The 10th session will allow the presidents to review progress made in the implementation of decisions and agree on new programmes to be implemented by the respective governments.
It is expected that five new agreements and memorandum of understanding will be concluded by the respective ministers.
Ramaphosa will visit Ivory Coast on December 2-3, where he will be hosted by President Alassane Dramane Ouattara.
The visit is significant and historic given that it is the first since diplomatic relations between the countries were established in May 1992.
In the capital, Abidjan, Ramaphosa will address the opening session of the Africa Investment Forum, jointly organised by the Ivory Coast and the African Development Bank, under the theme “Accelerating Transformative Investment in Africa”.
Ramaphosa will be in Ghana on December 4-5 where he will be hosted by President Nana Addo Dankwa Akufo Addo.
The visit will culminate in an inaugural session of the Bi-National Commission.
The bilateral relations between SA and Ghana have grown significantly over the years.
Underlining these strong relations is the elevation of structured bilateral relations from a permanent joint commission for cooperation (PJCC) to a bi-national commission, to be chaired by the heads of state.
The trip will conclude in Senegal where Ramaphosa will be from December 6-7.
Ramaphosa will on December 6 participate in the Dakar Peace and Security Forum.
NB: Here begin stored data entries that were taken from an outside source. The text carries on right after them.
(* ===== verification/UpdateBroadcast.v ===== *)
(** * The update example with several servers, and its [main]

    The client announces the update to each server with the server's own key
    and then broadcasts it with the update's key: every server hears all
    datagrams, and can read some. *)

From Stdlib Require Import Ascii String.
From S2P Require Import Prelude Serde PostcardRef Platform DataLink Discovery Update UpdateRun.

Section broadcast.

Context {F : SerdeFormat} {P : Postcard} {V : HeaplessVec} {A : Aead}.

(** The chunk length of the example. *)
Definition CHUNK : nat := Z.to_nat UPDATE_BYTES_SIZE.

(** Whether a server with this key can read a datagram, as an announcement or
    as a part of an update with the cipher [c]. *)
Definition heard (key c : cipher) (d : list Z) : bool :=
  match process_client_update_request CHUNK c d,
        process_client_prepare_for_update_request key d with
  | None, None => false
  | _, _ => true
  end.

(** The cipher of an active update, if there is one. *)
Definition follows_key (c : cipher) (active : option UpdateInfo) : Prop :=
  forall info, active = Some info -> info_cipher info = c.

(** What a server reads as an announcement has the update's key. *)
Definition announces (key c : cipher) (d : list Z) : Prop :=
  forall p, process_client_prepare_for_update_request key d = Some p ->
    cipher_new (key_bytes (update_key p)) = c.

(** A datagram that it cannot read changes nothing. *)
Lemma unheard_turn key c v active d :
  heard key c d = false -> follows_key c active -> server_turn key v active d = (active, []).
Proof.
  unfold heard, server_turn. intros Hd Hc. fold CHUNK.
  destruct (process_client_update_request CHUNK c d) eqn:Hu; [done|].
  destruct (process_client_prepare_for_update_request key d) eqn:Hp; [done|].
  destruct active as [info|]; cbn [mbind option_bind]; [|done].
  by rewrite (Hc info eq_refl), Hu.
Qed.

Lemma unheard_turns key c v active ds :
  Forall (fun d => heard key c d = false) ds -> follows_key c active ->
  server_turns key v active ds = (active, []).
Proof.
  intros Hds Hc. induction Hds as [|d ds Hd _ IH]; [done|]. cbn [server_turns].
  rewrite (unheard_turn key c) by done. by rewrite IH.
Qed.

Lemma process_active_update_cipher info u :
  info_cipher (process_active_update info u).1.2 = info_cipher info.
Proof. unfold process_active_update. by repeat case_bool_decide. Qed.
(** * setup.py: the setup runner of the Facebook Pages dbt models

    A shallow embedding of [setup.py] and the properties of its six-step
    run: the success counter, best-effort continuation, the exit status,
    the database-file lookup in [.dbt/profiles.yml], the connection test
    and the closing summary. *)

From Stdlib Require Import List ZArith NArith Lia Bool String Ascii Arith.
From Stdlib Require Import DecimalString.
From Equations Require Import Equations.
Import ListNotations.

(** ** Python strings

    A Python [str] is a sequence of Unicode code points. *)

Module PyStr.

Definition pystr := list N.

(** Literals are written as in the source and decoded from UTF-8. *)
Fixpoint utf8_decode (fuel : nat) (bs : list N) : pystr :=
  match fuel with
  | O => []
  | S fuel' =>
      match bs with
      | [] => []
      | b0 :: r0 =>
          if (b0 <? 128)%N then b0 :: utf8_decode fuel' r0
          else if (b0 <? 224)%N then
            match r0 with
            | b1 :: r1 =>
                ((b0 mod 32) * 64 + b1 mod 64)%N :: utf8_decode fuel' r1
            | _ => []
            end
          else if (b0 <? 240)%N then
            match r0 with
            | b1 :: b2 :: r2 =>
                ((b0 mod 16) * 4096 + (b1 mod 64) * 64 + b2 mod 64)%N
                  :: utf8_decode fuel' r2
            | _ => []
            end
          else
            match r0 with
            | b1 :: b2 :: b3 :: r3 =>
                ((b0 mod 8) * 262144 + (b1 mod 64) * 4096
                 + (b2 mod 64) * 64 + b3 mod 64)%N
                  :: utf8_decode fuel' r3
            | _ => []
            end
      end
  end.

Definition u (s : string) : pystr :=
  let bs := map N_of_ascii (list_ascii_of_string s) in
  utf8_decode (List.length bs) bs.

(** [str(n)] for an [int]. *)
Definition str_of_int (n : Z) : pystr :=
  u (NilZero.string_of_int (Z.to_int n)).

Fixpoint eqb (a b : pystr) : bool :=
  match a, b with
  | [], [] => true
  | x :: a', y :: b' => (x =? y)%N && eqb a' b'
  | _, _ => false
  end.

(** [s.startswith(p)] *)
Fixpoint startswith (p s : pystr) : bool :=
  match p, s with
  | [], _ => true
  | x :: p', y :: s' => (x =? y)%N && startswith p' s'
  | _ :: _, [] => false
  end.

(** [s.find(sub)]: the lowest index at which [sub] occurs in [s]. *)
Fixpoint find (sub s : pystr) : option nat :=
  if startswith sub s then Some O
  else match s with
       | [] => None
       | _ :: s' => option_map S (find sub s')
       end.
Lemma TestEndpoint_message_of_reply_at_0 :
  let w := started cfg3 in
  let req := match testRequest anthropic with
             | inr r => r
             | inl _ => mkRequest "" "" [] ∅ JNull
             end in
  let resp := mkResponse 200 (inr "{}") in
  (0 ≤ 0
   ∧ Endpoints (config w) !! Z.to_nat 0 = Some anthropic
   ∧ testRequest anthropic = inr req
   ∧ ClientDo testClient req = inr resp
   ∧ StatusCode resp = StatusOK
   ∧ ReadAll resp = inr "{}")
  ∧ message (fst (TestEndpoint 0 w)) = "{}"
  ∧ let msg := message (fst (TestEndpoint 0 w)) in
    let text := match Unmarshal "{}" with
                | Some data => extractMessage (orClaude (Transformer anthropic)) data
                | None => ""
                end in
    msg = (if decide (text = "") then "{}" else text)
    ∧ (msg = "" → "{}" = "").
Proof.
  intros w req resp.
  assert (0 ≤ 0) as H0 by lia.
  assert (Endpoints (config w) !! Z.to_nat 0 = Some anthropic) as H1
    by reflexivity.
  assert (testRequest anthropic = inr req) as H2 by reflexivity.
  assert (ClientDo testClient req = inr resp) as H3 by reflexivity.
  assert (StatusCode resp = StatusOK) as H4 by reflexivity.
  assert (ReadAll resp = inr "{}") as H5 by reflexivity.
  split; [by split_and!|]. split; [reflexivity|].
  exact (TestEndpoint_message_of_reply w 0 anthropic req resp "{}"
           H0 H1 H2 H3 H4 H5).
Defined.

Lemma handleRemoveEndpoint_bad_index_at_7abc :
  let w := started cfg3 in
  (0 < 64 ≤ 64
   ∧ fst (Fmt.acceptDigits "abc") = ""
   ∧ (7 < 0 ∨ Z.of_nat (length (Endpoints (config w))) ≤ 7))
  ∧ handleRemoveEndpoint 64 "7abc" w
    = ((StatusBadRequest, ErrorBody "invalid endpoint index: 7"), w)
  ∧ handleRemoveEndpoint 64 "99999999999999999999" w
    = ((StatusBadRequest, ErrorBody "invalid index"), w)
  ∧ handleRemoveEndpoint 64 (Strings.itoa 7 +:+ "abc") w
    = ((StatusBadRequest,
        ErrorBody (if decide (- 2 ^ (64 - 1) ≤ 7 < 2 ^ (64 - 1))
                   then "invalid endpoint index: " +:+ Strings.itoa 7
                   else "invalid index")), w)
  ∧ (∀ z', handleRemoveEndpoint 64 (Strings.itoa z' +:+ "abc") w
           = handleRemoveEndpoint 64 (Strings.itoa z') w)
  ∧ handleRemoveEndpoint 64 "" w
    = ((StatusBadRequest, ErrorBody "invalid index"), w)
  ∧ ∀ c tail,
      Header.isLower c || Header.isUpper c = true →
      handleRemoveEndpoint 64 (String c tail) w
      = ((StatusBadRequest, ErrorBody "invalid index"), w).
Proof.
  intros w.
  assert (0 < 64 ≤ 64) as H1 by lia.
  assert (fst (Fmt.acceptDigits "abc") = "") as H2 by reflexivity.
  assert (7 < 0 ∨ Z.of_nat (length (Endpoints (config w))) ≤ 7) as H3
    by (right; vm_compute; discriminate).
  split; [by split_and!|]. split; [reflexivity|]. split; [reflexivity|].
  exact (handleRemoveEndpoint_bad_index 64 w 7 "abc" H1 H2 H3).
Defined.

Lemma handleTestEndpoint_200_iff_int_at_7 :
  let w := started cfg3 in
  (0 < 64 ≤ 64 ∧ fst (Fmt.acceptDigits "") = "")
  ∧ handleTestEndpoint 64 "7" w
    = ((StatusOK, ResultBody (mkResult false "Invalid endpoint index: 7")), w)
  ∧ handleTestEndpoint 64 "99999999999999999999" w
    = ((StatusBadRequest, ErrorBody "invalid index"), w)
  ∧ let '(reply, w') := handleTestEndpoint 64 (Strings.itoa 7 +:+ "") w in
    if decide (- 2 ^ (64 - 1) ≤ 7 < 2 ^ (64 - 1))
    then
      reply = (StatusOK, ResultBody (fst (TestEndpoint 7 w)))
      ∧ w' = snd (TestEndpoint 7 w)
      ∧ (7 < 0 ∨ Z.of_nat (length (Endpoints (config w))) ≤ 7 →
         reply = (StatusOK,
                  ResultBody (mkResult false ("Invalid endpoint index: "
                                              +:+ Strings.itoa 7)))
         ∧ w' = w)
    else reply = (StatusBadRequest, ErrorBody "invalid index") ∧ w' = w.
Proof.
  intros w.
  assert (0 < 64 ≤ 64) as H1 by lia.
  assert (fst (Fmt.acceptDigits "") = "") as H2 by reflexivity.
  split; [by split|]. split; [reflexivity|]. split; [reflexivity|].
  exact (handleTestEndpoint_200_iff_int 64 w 7 "" H1 H2).
Defined.

Lemma savePort_accepted_by_server_at_9000 :
  let w := started cfg3 in
  savePort (Whole 9000) = Some 9000
  ∧ let '(reply, w') := handleUpdatePort (inr 9000) w in
    Port (config w') = 9000
    ∧ reply = match ConfigSave (configPath w) (setPort 9000 (config w)) with
              | None => (StatusOK, MessageBody "success")
              | Some e => (StatusBadRequest, ErrorBody e)
              end.
Proof.
  intros w.
  assert (savePort (Whole 9000) = Some 9000) as H by reflexivity.
  split; [exact H|].
  exact (savePort_accepted_by_server w (Whole 9000) 9000 H).
Defined.

End LiveInstances.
On December 7, Ramaphosa will engage in an official visit programme between SA and Senegal.
SA and Senegal already enjoy cordial bilateral political, economic and social relations underpinned by strong historical ties dating back to the years of the liberation struggle.
A number of agreements will be signed , including one to elevate the joint commission for bilateral cooperation from ministerial to presidential level. This will allow for the further consolidation of ties between the two countries.